Shindoll had an ERISA plan through her employer that provided short and long term disability benefits. In 2005, Shindoll was diagnosed with fibromyalgia and Chronic Fatigue Syndrome (CFS). She continued working but in 2010, her condition worsened. In November 2012, her doctor, Kippels, ordered her off work. In June 2013, Shindoll obtained a Vocational Analysis from a Dr. Hansen, who opined that she was completely disabled. Shindoll applied for and received short term disability which was denied. She appealed and submitted to an IME with a Dr. Daniel. Daniel found she was completely disabled due to medication overdose syndrome. United approved the short term benefits in October 2013. The next month, Daniel issued an addendum to his initial analysis, stating Shindoll did not suffer from any cognitive dysfunction or physical functional impairment.
After exhausting short term benefits, Shindoll began receiving long term benefits. In November 2014, United submitted Shindoll’s file for additional IME testing. A peer review doctor, Dr. Raff, supplied a psychiatric and psychological peer review report that stated Shindoll did not have an impairing condition. A second peer review doctor, Dr. Sartin, issued an infectious disease peer review report that found no cause for Shindoll’s symptoms and he disagreed with the diagnosis of any infectious disease. In December of 2014, United’s doctor, Dr. Reeder, sent a letter to Kippels that set forth a review of Shindoll’s medical records, the IME, and peer reviews. Reeder concluded that Shindoll suffers from an anxiety disorder and somatoform symptoms but no physical or cognitive impairment.
More records went back and forth from doctors with ultimately the denial of benefits being the conclusion.
Shindoll filed suit and United eventually filed a motion for summary judgment.
United argued that the judgment should be granted because its decision was based on substantial evidence and that it did not abuse its discretion or act arbitrarily and capriciously in its decision.
The review of the denial of benefits under an ERISA plan is based on an abuse of discretion standard, i.e., looking to see if the plan administrator has abused the discretion given to it by the plan. Under the abuse of discretion standard, if the administrator’s decision is supported by substantial evidence and is not arbitrary and capricious, it must prevail. Substantial evidence is more that a scintilla, less than a preponderance, and is such relevant evidence as a reasonable mind might accept as adequate to support a conclusion.

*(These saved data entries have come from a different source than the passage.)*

(** The sample join, sent twice: served in turn, and with the second
    handler overtaking the first between its storage calls. *)
Lemma duplicate_joins_both_recorded_witness :
  let req := Sample.join_as (Str "carol") in
  (let first := submitJoin AppJs req 1000 fair Sample.d0 in
   let second := submitJoin AppJs req 2000 fair first.1 in
   succeeded first.2 = true /\ succeeded second.2 = true /\
   referral_rows second.1 (giveaway_id Sample.room)
   = referral_rows Sample.d0 (giveaway_id Sample.room) + 2) /\
  (let final := interleave AppJs [0; 1; 1; 1; 0; 0]%nat
                  (Sample.d0, map spawn [mkArrival req 1000 fair; mkArrival req 2000 fair]) in
   length final.2 = 2%nat /\
   referral_rows final.1 (giveaway_id Sample.room)
   = referral_rows Sample.d0 (giveaway_id Sample.room) + 2).
Proof.
  intros req.
  destruct (duplicate_joins_both_recorded AppJs req 1000 2000 Sample.d0 Sample.room "carol")
    as [Hturn Hmixed].
  - vm_compute. reflexivity.
  - vm_compute. reflexivity.
  - discriminate.
  - split.
    + destruct Hturn as (_ & _ & H1 & H2 & _ & _ & H3). by repeat split.
    + destruct (Hmixed [0; 1; 1; 1; 0; 0]%nat) as (H1 & _ & _ & H2 & _).
      * vm_compute. lia.
      * vm_compute. lia.
      * by split.
Defined.

(** * Beyond the join protocol: accounts, pages and histories *)

Import Accounts Pages History.

(** ** Integrity of the store *)

Section SoundFacts.

Lemma elem_of_map {A B} (f : A -> B) (l : list A) y :
  y ∈ map f l <-> exists x, y = f x /\ x ∈ l.
Proof. exact (list_elem_of_fmap f l y). Qed.

Lemma NoDup_map_snoc {A B} (f : A -> B) (l : list A) x :
  NoDup (map f l) -> (forall y, y ∈ l -> f y <> f x) -> NoDup (map f (l ++ [x])).
Proof.
  intros Hl Hx. rewrite List.map_app. simpl. apply NoDup_app. split; [exact Hl|].
  split; [|apply NoDup_singleton].
  intros z Hz Hin. apply list_elem_of_singleton in Hin as ->.
  apply elem_of_map in Hz as (y & Heq & Hy). by apply (Hx y Hy).
Qed.

Lemma map_code_set_count i c gs : map code (map (set_count i c) gs) = map code gs.
Proof. induction gs as [|g gs IH]; simpl; [done|]. by rewrite set_count_code, IH. Qed.

Lemma map_id_set_count i c gs :
  map giveaway_id (map (set_count i c) gs) = map giveaway_id gs.
Proof. induction gs as [|g gs IH]; simpl; [done|]. by rewrite set_count_id, IH. Qed.

Lemma set_count_owner i c g : ownerId (set_count i c g) = ownerId g.
Proof. unfold set_count. by case_bool_decide. Qed.

Lemma set_count_roomName i c g : roomName (set_count i c g) = roomName g.
Proof. unfold set_count. by case_bool_decide. Qed.

Lemma Exists_id_set_count i c gs k :
  Exists (fun g => giveaway_id g = k) gs ->
  Exists (fun g => giveaway_id g = k) (map (set_count i c) gs).
Proof.
  rewrite !Exists_exists. intros (g & Hg & Hk).
  exists (set_count i c g). split; [|by rewrite set_count_id].
  apply elem_of_map. by exists g.
Qed.

Lemma Exists_snoc {A} (P : A -> Prop) l x : Exists P l -> Exists P (l ++ [x]).
Proof. intros H. apply Exists_app. by left. Qed.

Lemma User_create_resolved d name hash up d' u :
  User_create d name hash up = Resolved (d', u) ->
  string_attr name = Some (username u) /\
  ~ Exists (fun x => username x = username u) (users d) /\
  u = mkUser (next_user d) (username u) hash /\
  d' = mkDb (users d ++ [u]) (giveaways d) (referrals d)
            (next_user d + 1) (next_giveaway d) (next_referral d).
Proof.
  unfold User_create. destruct (string_attr name) as [n|]; [|discriminate].
  destruct up; simpl; [|discriminate].
  case_bool_decide as Hex; [discriminate|].
  intros Heq. inversion Heq; subst. done.
Qed.
(** The [place_changed] listener. *)
Definition place_changed
    (onLocationSelect : LocationResult -> GoLiveButton.Prog)
    (place : PlaceResult) : GoLiveButton.Prog :=
  match geometry place with
  | None => GoLiveButton.alert "No details available for this location"
  | Some g =>
      match location g with
      | None => GoLiveButton.alert "No details available for this location"
      | Some (lat, lng) =>
          let '(city, state, zip) := read_components (address_components place) in
          onLocationSelect
            {| GoLiveButton.sel_address := default "" (formatted_address place);
               GoLiveButton.sel_latitude := lat;
               GoLiveButton.sel_longitude := lng;
               GoLiveButton.sel_city := Some city;
               GoLiveButton.sel_state := Some state;
               GoLiveButton.sel_zip := Some zip |}
      end
  end.

(** The listener as mounted in the search form of the button. *)
Definition selectPlace (place : PlaceResult) : GoLiveButton.Prog :=
  place_changed (fun l => GoLiveButton.setSelectedLocation (Some l)) place.

(** The name a list of components gives for a type: that of the last
    component of the type, the empty string when there is none. *)
Definition last_of_type (name : AddressComponent -> string) (type : string)
    (components : list AddressComponent) : string :=
  default "" (name <$> last (List.filter (fun c => Search.includes (types c) type)
                               components)).

(** *** Loading the widget's script *)

(** The module's three globals, what the browser holds, and the
    [isReady] and [autocompleteRef] cells of the mounted components, which
    are numbered.  A script element remembers the component that appended
    it: its [onload] and [onerror] close over that component.
    [places_available] stands for [window.google] and for
    [window.google.maps.places] alike, which the script defines together;
    the input element of a component is in the page whenever one of its
    callbacks runs. *)
Record Loader : Type := {
  places_available : bool;
  isScriptLoaded : bool;
  isScriptLoading : bool;
  scriptCallbacks : list nat;
  pending_scripts : list nat;
  isReady : gset nat;
  autocompleteRef : gset nat;
  loader_console : list string;
}.

Definition setIsReady (i : nat) (s : Loader) : Loader :=
  {| places_available := places_available s;
     isScriptLoaded := isScriptLoaded s;
     isScriptLoading := isScriptLoading s;
     scriptCallbacks := scriptCallbacks s;
     pending_scripts := pending_scripts s;
     isReady := {[i]} ∪ isReady s;
     autocompleteRef := autocompleteRef s;
     loader_console := loader_console s |}.

(** [initAutocomplete]: nothing without the library or when the widget is
    already there. *)
Definition initAutocomplete (i : nat) (s : Loader) : Loader :=
  if negb (places_available s) || bool_decide (i ∈ autocompleteRef s) then s
  else
    {| places_available := places_available s;
       isScriptLoaded := isScriptLoaded s;
       isScriptLoading := isScriptLoading s;
       scriptCallbacks := scriptCallbacks s;
       pending_scripts := pending_scripts s;
       isReady := isReady s;
       autocompleteRef := {[i]} ∪ autocompleteRef s;
       loader_console := loader_console s |}.

Definition loader_error (line : string) (s : Loader) : Loader :=
  {| places_available := places_available s;
     isScriptLoaded := isScriptLoaded s;
     isScriptLoading := isScriptLoading s;
     scriptCallbacks := scriptCallbacks s;
     pending_scripts := pending_scripts s;
     isReady := isReady s;
     autocompleteRef := autocompleteRef s;
     loader_console := loader_console s ++ [line] |}.
(** * Device placement, the classification accuracy helpers and mean
    imputation of the d2l notebooks, embedded in Rocq.

    Sources embedded here:
    - [use-gpu] notebook (src/unnamed/part_000): [cpu], [gpu], [num_gpus],
      [try_gpu], [try_all_gpus], [Trainer.__init__], [Trainer.prepare_batch];
    - [classification.md] (src/unnamed/part_001): [Classification.accuracy];
    - [classification.ipynb]: [Classifier.accuracy];
    - [pandas.ipynb]: [inputs.fillna(inputs.mean())].

    Python integers are [Z]; Python lists are [list]; exceptions are an
    explicit [result] type; objects whose identity matters (tensors that are
    moved between devices) live in a store indexed by references. *)

From stdpp Require Import base numbers list option gmap strings.
From Stdlib Require Import QArith Qcanon.
From Stdlib Require Floats.PrimFloat.

Local Open Scope Z_scope.

(** ** Exceptions *)

Inductive exn :=
| RuntimeError   (* framework-level failure: device or shape mismatch *)
| IndexError.    (* a dimension that does not exist or has size zero *)

Inductive result (A : Type) :=
| Ok (a : A)
| Raise (e : exn).
Arguments Ok {A} a.
Arguments Raise {A} e.

#[global] Instance result_ret : MRet result := @Ok.
#[global] Instance result_bind : MBind result := fun A B f m =>
  match m with
  | Ok a => f a
  | Raise e => Raise e
  end.
#[global] Instance result_fmap : FMap result := fun A B f m =>
  match m with
  | Ok a => Ok (f a)
  | Raise e => Raise e
  end.

(** [range(n)] of Python for an integer [n]: empty when [n <= 0]. *)
Definition range (n : Z) : list Z := seqZ 0 n.

(** Floating point numbers are exact rationals in this development; the
    sum and the count a mean is made of. *)
Definition sum (xs : list Qc) : Qc := foldr Qcplus 0%Qc xs.

Definition Qc_of_nat (n : nat) : Qc := Qc_of_Z (Z.of_nat n).

(** ** Device resolver (part_000, cells 12 to 14) *)

Module Device.

(** [torch.device('cpu')] and [torch.device(f'cuda:{i}')]. *)
Inductive device :=
| Cpu
| Cuda (index : Z).

#[global] Instance device_eq_dec : EqDecision device.
Proof. solve_decision. Defined.

Definition cpu : device := Cpu.

Definition gpu (i : Z) : device := Cuda i.

(** What [torch.cuda.device_count()] answers when it is asked. *)
Record runtime := Runtime { device_count : Z }.

Definition num_gpus (rt : runtime) : Z := device_count rt.

(** [def try_gpu(i=0): if num_gpus() >= i + 1: return gpu(i); return cpu()] *)
Definition try_gpu (rt : runtime) (i : Z) : device :=
  if num_gpus rt >=? i + 1 then gpu i else cpu.

(** [def try_all_gpus(): return [gpu(i) for i in range(num_gpus())]] *)
Definition try_all_gpus (rt : runtime) : list device :=
  gpu <$> range (num_gpus rt).

End Device.

(** ** Device-tagged arrays (part_000, sections Tensors and GPUs, Copying)

    The notebook creates arrays on a device, moves them ([Y.cuda(0)],
    [d2l.to(a, device)]) and adds them ([X + Z]).  Whether a move returns
    the array itself or a copy is a question of object identity, so arrays
    live in a store and are handled through references. *)

Module Store.
Import Device.

Abbreviation ref := positive (only parsing).

Section Arrays.
(** The numbers held by an array; their arithmetic belongs to the
    framework and stays a parameter. *)
Context {C : Type}.

Record tensor := Tensor { tensor_device : device; tensor_data : C }.

(** A new array gets a reference that no live array has. *)
Definition alloc (t : tensor) (σ : gmap ref tensor) : ref * gmap ref tensor :=
  let r := fresh (dom σ) in (r, <[r := t]> σ).

(** Modelled from the spec: [d2l.to(a, device)] and the framework's
    [Tensor.to]/[Tensor.cuda] are not among the sources.  Section 4.2 of
    the spec: "Relocation is defined as a copy when source and
    destination devices differ, and as a no-op (returning the same
    value, not a fresh copy) when source and destination already match";
    the notebook: "It will return Z instead of making a copy and
    allocating new memory."  A reference that is not in the store
    cannot be written in Python; the model raises on it. *)
Definition to (a : ref) (d : device) (σ : gmap ref tensor)
  : result ref * gmap ref tensor :=
  match σ !! a with
  | None => (Raise RuntimeError, σ)
  | Some t =>
      if decide (tensor_device t = d) then (Ok a, σ)
      else
        let '(r, σ') := alloc (Tensor d (tensor_data t)) σ in
        (Ok r, σ')
  end.

(** [Z.cuda(i)] is [Z.to(gpu(i))]. *)
Definition cuda (a : ref) (i : Z) (σ : gmap ref tensor)
  : result ref * gmap ref tensor :=
  to a (gpu i) σ.

(** Modelled from the spec: the framework's binary operators ([X + Z])
    are not among the sources.  Section 3 of the spec: "an operation
    combining two array-like values on different Devices is rejected
    (signals an error) rather than silently copying data"; section 8:
    "combining two on the same device succeeds and produces a value on
    that device"; the notebook: "Do not simply add X and Y, since this
    will result in an exception."  [op] is the arithmetic on the
    contents. *)
Definition combine (op : C → C → C) (x y : ref) (σ : gmap ref tensor)
  : result ref * gmap ref tensor :=
  match σ !! x, σ !! y with
  | Some tx, Some ty =>
      if decide (tensor_device tx = tensor_device ty) then
        let '(r, σ') :=
          alloc (Tensor (tensor_device tx)
                        (op (tensor_data tx) (tensor_data ty))) σ in
        (Ok r, σ')
      else (Raise RuntimeError, σ)
  | _, _ => (Raise RuntimeError, σ)
  end.

End Arrays.
Arguments tensor C : clear implicits.

End Store.

(** ** The trainer's device list and batch preparation (part_000, cell 25) *)

Module Trainer.
Import Device Store.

An arbitrary and capricious decision is one made without a rational connection between the known facts and the decision or between the found facts and the evidence.
This court then reviewed and discussed the evidence in the record, set forth above, and upheld the decision to deny benefits ruling. The court stated, based on the foregoing, the Court concludes that United did not abuse its discretion or act arbitrarily and capriciously because it relied upon substantial evidence when it denied Shindoll’s claim for long term disability benefits.